Conversei com meu amigo, o Carlos, e o avisei desta minha mudança de planos, e assim o fiz, parti no sábado.
Na noite anterior fomos à casa do amigo Ian, vulgo irlandês que nos recepcionou com um jantar e ofereceu "un vino da mejor calidad", deixamos os amigos lá pelas 03h00m da manhã. Dormi poucas horas, e às 09h40m parti de Córdoba com destino a Curitiba.
Não pensei em viajar, tocar direto, apenas queria voltar, e chegar em casa. Não sei o que deu na minha cabeça, mas precisava andar de moto, andar, andar e andar.
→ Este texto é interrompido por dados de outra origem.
(* ===== verification/JsonCallbackSpec.v ===== *)
(** * Theorems on parsing with a callback

    The handler, which works with pointers into the value it builds, does what a
    recursive function on the document does: no pointer is used that does not
    point to a value, no assertion fails.  But for members of the type discarded
    that it leaves in objects, the result is the document without the parts the
    callback rejects. *)

From S2P Require Import Prelude StdMap JsonNumber JsonValue JsonLexer JsonParser JsonSerializer JsonCompare JsonAccess JsonBinary JsonCallback.

(** ** What the handler computes *)

(** A document of the parser: no part of it is discarded. *)
Fixpoint parsed (j : json) : bool :=
  match j with
  | JArray l => forallb parsed l
  | JObject m => forallb (fun e => parsed e.2) m
  | JDiscarded => false
  | _ => true
  end.

Definition option_list {A} (o : option A) : list A := match o with Some x => [x] | None => [] end.

(** The members of an object after one more: a kept key whose value is not kept
    has a discarded value; the end of an object erases one of those. *)
Definition cb_member (kept isobj : bool) (k : str) (res : option json) (m : list (str * json)) : list (str * json) :=
  let m := if kept then map_assign k (default JDiscarded res) m else m in
  if isobj then erase_first discarded_entry m else m.

Section Filter.
Variable callback : Z -> parse_event_t -> json -> bool.

(** The end of a container. *)
Definition at_end (ev : parse_event_t) (d : Z) (c : json) : option json := if callback d ev c then Some c else None.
Imaginei fazer o que todos sempre fazem, ou seja, viajar até a divisa São Tomé/AR - São Borja/BR e lá pernoitar.
Aproximadamente 1035 km separam Córdoba da Ponte Internacional, e seguindo meu ritmo para não chegar muito tarde a São Borja, onde pretendia dormir, e no domingo logo cedo retomaria a estrada, pois ainda me restariam uns 1000 km até Curitiba.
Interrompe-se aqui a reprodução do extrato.